Lemma Watch_ok key opts s :
  store_inv s → ∃ r s', Watch key opts s = Some (r, s') ∧ store_inv s' ∧ same_data s s'.
Proof.
  intros Hs. pose proof Hs as [Hd Hc Hh]. unfold Watch.
  destruct (isClosed s) eqn:Ecl; [by do 2 eexists; split_and!|].
  destruct (0 <? StartRevision opts)%Z.
  - destruct (historyBuffer.eventsFromRevision _ _) as [evs|].
    + destruct (replayHistory_open evs key (Prefix opts) (mkChannel [] (watchChannelBufferSize s) false))
        as (ch & -> & Hcl & Hlen); [done|simpl; lia|]. simpl.
      do 2 eexists. split; [done|]. split; [|done]. split; [by apply (data_inv_same s)| |done].
      apply (chan_inv_fresh _ _ _ ch Hc); done.
    + do 2 eexists. split; [done|]. split; [|done]. split; [by apply (data_inv_same s)| |done].
      by apply chan_inv_fresh.
  - do 2 eexists. split; [done|]. split; [|done]. split; [by apply (data_inv_same s)| |done].
    apply (chan_inv_fresh _ _ _ _ Hc); simpl; auto with lia.
Qed.

Lemma closeChannel_open ws chs next w :
  chan_inv (w :: ws) chs next →
  ∃ chs', closeChannel (eventChannel w) chs = Some chs' ∧ chan_inv ws chs' next.
Proof.
  intros Hinv. destruct (chan_open _ _ _ Hinv w ltac:(set_solver)) as (ch & Hch & Hc).
  destruct (chan_inv_cons _ _ _ _ _ Hinv Hch Hc) as [[H1 H2 H3 H4] Hnot].
  unfold closeChannel. rewrite Hch. simpl. rewrite Hc. eexists. split; [done|].
  split; [done|..].
  - intros w' Hw'. rewrite lookup_insert_ne; [auto|]. intros E. apply Hnot. rewrite E.
    apply list_elem_of_fmap. eauto.
  - intros id c. rewrite lookup_insert. case_decide; [naive_solver|eauto].
  - intros id. rewrite lookup_insert. case_decide; [|auto]. intros _. subst. eauto.
Qed.

Lemma chan_inv_perm ws ws' chs next : ws ≡ₚ ws' → chan_inv ws chs next → chan_inv ws' chs next.
Proof.
  intros E [H1 H2 H3 H4]. split; [by rewrite <-E| |done|done]. intros w. rewrite <-E. auto.
Qed.

Lemma removeWatcher_ok id s :
  store_inv s → ∃ s', removeWatcher id s = Some s' ∧ store_inv s' ∧ same_data s s'.
Proof.
  intros Hs. pose proof Hs as [Hd Hc Hh]. unfold removeWatcher.
  destruct (list_find _ _) as [[i w]|] eqn:E; [|by exists s; split_and!].
  apply list_find_Some in E as (Hw & <- & _).
  pose proof (take_drop_middle _ _ _ Hw) as Hsplit.
  destruct (closeChannel_open (take i (activeWatchers s) ++ drop (S i) (activeWatchers s))
              (channels s) (nextChannel s) w) as (chs & -> & Hc').
  { eapply chan_inv_perm; [|exact Hc]. rewrite <-Hsplit at 1. by rewrite Permutation_middle. }
  simpl. eexists. split; [done|]. split; [|done]. split; [by apply (data_inv_same s)|done|done].
Qed.

Lemma closeWatchers_ok ws chs next :
  chan_inv ws chs next → ∃ chs', closeWatchers ws chs = Some chs' ∧ chan_inv [] chs' next.
Proof.
  revert chs. induction ws as [|w ws IH]; intros chs Hinv; simpl; [eauto|].
  destruct (closeChannel_open _ _ _ _ Hinv) as (chs1 & -> & Hinv1). simpl. auto.
Qed.

Lemma Close_ok s :
  store_inv s → ∃ s', Close s = Some s' ∧ store_inv s' ∧ advances s s' ∧ isClosed s' = true.
Proof.
  intros Hs. pose proof Hs as [Hd Hc Hh]. unfold Close. destruct (isClosed s) eqn:Ecl.
  { exists s. split_and!; done. }
  destruct (closeWatchers_ok _ _ _ Hc) as (chs & -> & Hc'). simpl.
  eexists. split_and!; [done| |split; simpl; [lia|auto]|done].
  split; [|done|done]. destruct Hd as [H1 H2 H3 H4 H5]. by split.
Qed.

Lemma receive_ok id s : store_inv s → store_inv (snd (receive id s)) ∧ same_data s (snd (receive id s)).
Proof.
  intros Hs. pose proof Hs as [Hd Hc Hh]. unfold receive.
  destruct (channels s !! id) as [[[|ev evs] cap c]|] eqn:E; [by split|simpl|by split].
  split; [|done]. split; [by apply (data_inv_same s)| |done]. simpl.
  destruct Hc as [H1 H2 H3 H4]. split; [done|..].
  - intros w Hw. rewrite lookup_insert. case_decide as Hid; [|auto]. subst.
    destruct (H2 w Hw) as (ch & Hch & Hcl). rewrite E in Hch. simplify_eq. eauto.
  - intros id' ch. rewrite lookup_insert. case_decide; [|eauto]. intros [= <-] Hcl. subst.
    specialize (H3 id' _ E Hcl). simpl in *. lia.
  - intros id'. rewrite lookup_insert. case_decide; [|auto]. intros _. subst. eauto.
Qed.

Lemma GrantLease_ok s :
  store_inv s → store_inv (snd (GrantLease s)) ∧ advances s (snd (GrantLease s)).
Proof.
  intros [Hd Hc (log & L1 & L2 & L3)]. simpl. split; [split|split; simpl; [lia|auto]].
  - by apply data_inv_bump.
  - done.
  - exists log. split_and!; [done|done|]. eapply Forall_impl; [done|]. simpl. lia.
Qed.

(** ** Every sequence of operations *)

Inductive storeOp :=
| DoPut (key value : string)
| DoPutWithLease (key value : string) (lease : Z)
| DoDelete (key : string)
| DoTransaction (compares : list Compare) (onSuccess onFailure : list Op)
| DoWatch (key : string) (opts : WatchOption)
| DoCancelWatch (channel : nat)
| DoReceive (channel : nat)
| DoGrantLease
| DoRevokeLease (lease : Z)
| DoClose.

(** The state an operation leaves; [None] is a panic. *)
Definition exec (op : storeOp) (s : MemoryStore) : option MemoryStore :=
  match op with
  | DoPut k v => snd <$> Put k v s
  | DoPutWithLease k v l => snd <$> PutWithLease k v l s
  | DoDelete k => snd <$> Delete k s
  | DoTransaction c a b => snd <$> Transaction c a b s
  | DoWatch k o => snd <$> Watch k o s
  | DoCancelWatch id => removeWatcher id s
  | DoReceive id => Some (snd (receive id s))
  | DoGrantLease => Some (snd (GrantLease s))
  | DoRevokeLease l => Some (RevokeLease l s)
  | DoClose => Close s
  end.

Fixpoint exec_all (ops : list storeOp) (s : MemoryStore) : option MemoryStore :=
  match ops with
  | [] => Some s
  | op :: ops' => exec op s ≫= exec_all ops'
  end.

Lemma Put_ok k v s :
  store_inv s → ∃ r s', Put k v s = Some (r, s') ∧ store_inv s' ∧ advances s s'.
Proof.
  intros Hs. unfold Put. destruct (isClosed s); [by do 2 eexists; split_and!|].
  destruct (Put_locked k v s) as [[rev s1] evs] eqn:E.
  pose proof (Put_locked_ok _ _ _ _ _ _ (inv_data _ Hs) E) as Hw.
  destruct (write_broadcast _ _ _ Hs Hw) as (s2 & -> & H2 & H3 & _). simpl. eauto 10.
Qed.

Lemma Delete_ok k s :
  store_inv s → ∃ r s', Delete k s = Some (r, s') ∧ store_inv s' ∧ advances s s'.
Proof.
  intros Hs. unfold Delete. destruct (isClosed s); [by do 2 eexists; split_and!|].
  destruct (Delete_locked k s) as [[r s1] evs] eqn:E.
  pose proof (Delete_locked_ok _ _ _ _ _ (inv_data _ Hs) E) as Hw.
  destruct (write_broadcast _ _ _ Hs Hw) as (s2 & -> & H2 & H3 & _). simpl. eauto 10.
Qed.

Lemma Transaction_ok c a b s :
  store_inv s → ∃ r s', Transaction c a b s = Some (r, s') ∧ store_inv s' ∧ advances s s'.
Proof.
  intros Hs. unfold Transaction. destruct (isClosed s); [by do 2 eexists; split_and!|].
  case_match; [by do 2 eexists; split_and!|].
  destruct (Transaction_locked c a b s) as [[r s1] evs] eqn:E.
  pose proof (Transaction_locked_ok _ _ _ _ _ _ _ (inv_data _ Hs) E) as Hw.
  destruct (write_broadcast _ _ _ Hs Hw) as (s2 & -> & H2 & H3 & _). simpl. eauto 10.
Qed.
────────────────
What is being asked:
Exactly as written, please transcribe the lines from the start of the records above to the line that holds "as (ch & -> & Hcl", both ends included.

Solution to this task:
Lemma Watch_ok key opts s :
  store_inv s → ∃ r s', Watch key opts s = Some (r, s') ∧ store_inv s' ∧ same_data s s'.
Proof.
  intros Hs. pose proof Hs as [Hd Hc Hh]. unfold Watch.
  destruct (isClosed s) eqn:Ecl; [by do 2 eexists; split_and!|].
  destruct (0 <? StartRevision opts)%Z.
  - destruct (historyBuffer.eventsFromRevision _ _) as [evs|].
    + destruct (replayHistory_open evs key (Prefix opts) (mkChannel [] (watchChannelBufferSize s) false))
        as (ch & -> & Hcl & Hlen); [done|simpl; lia|]. simpl.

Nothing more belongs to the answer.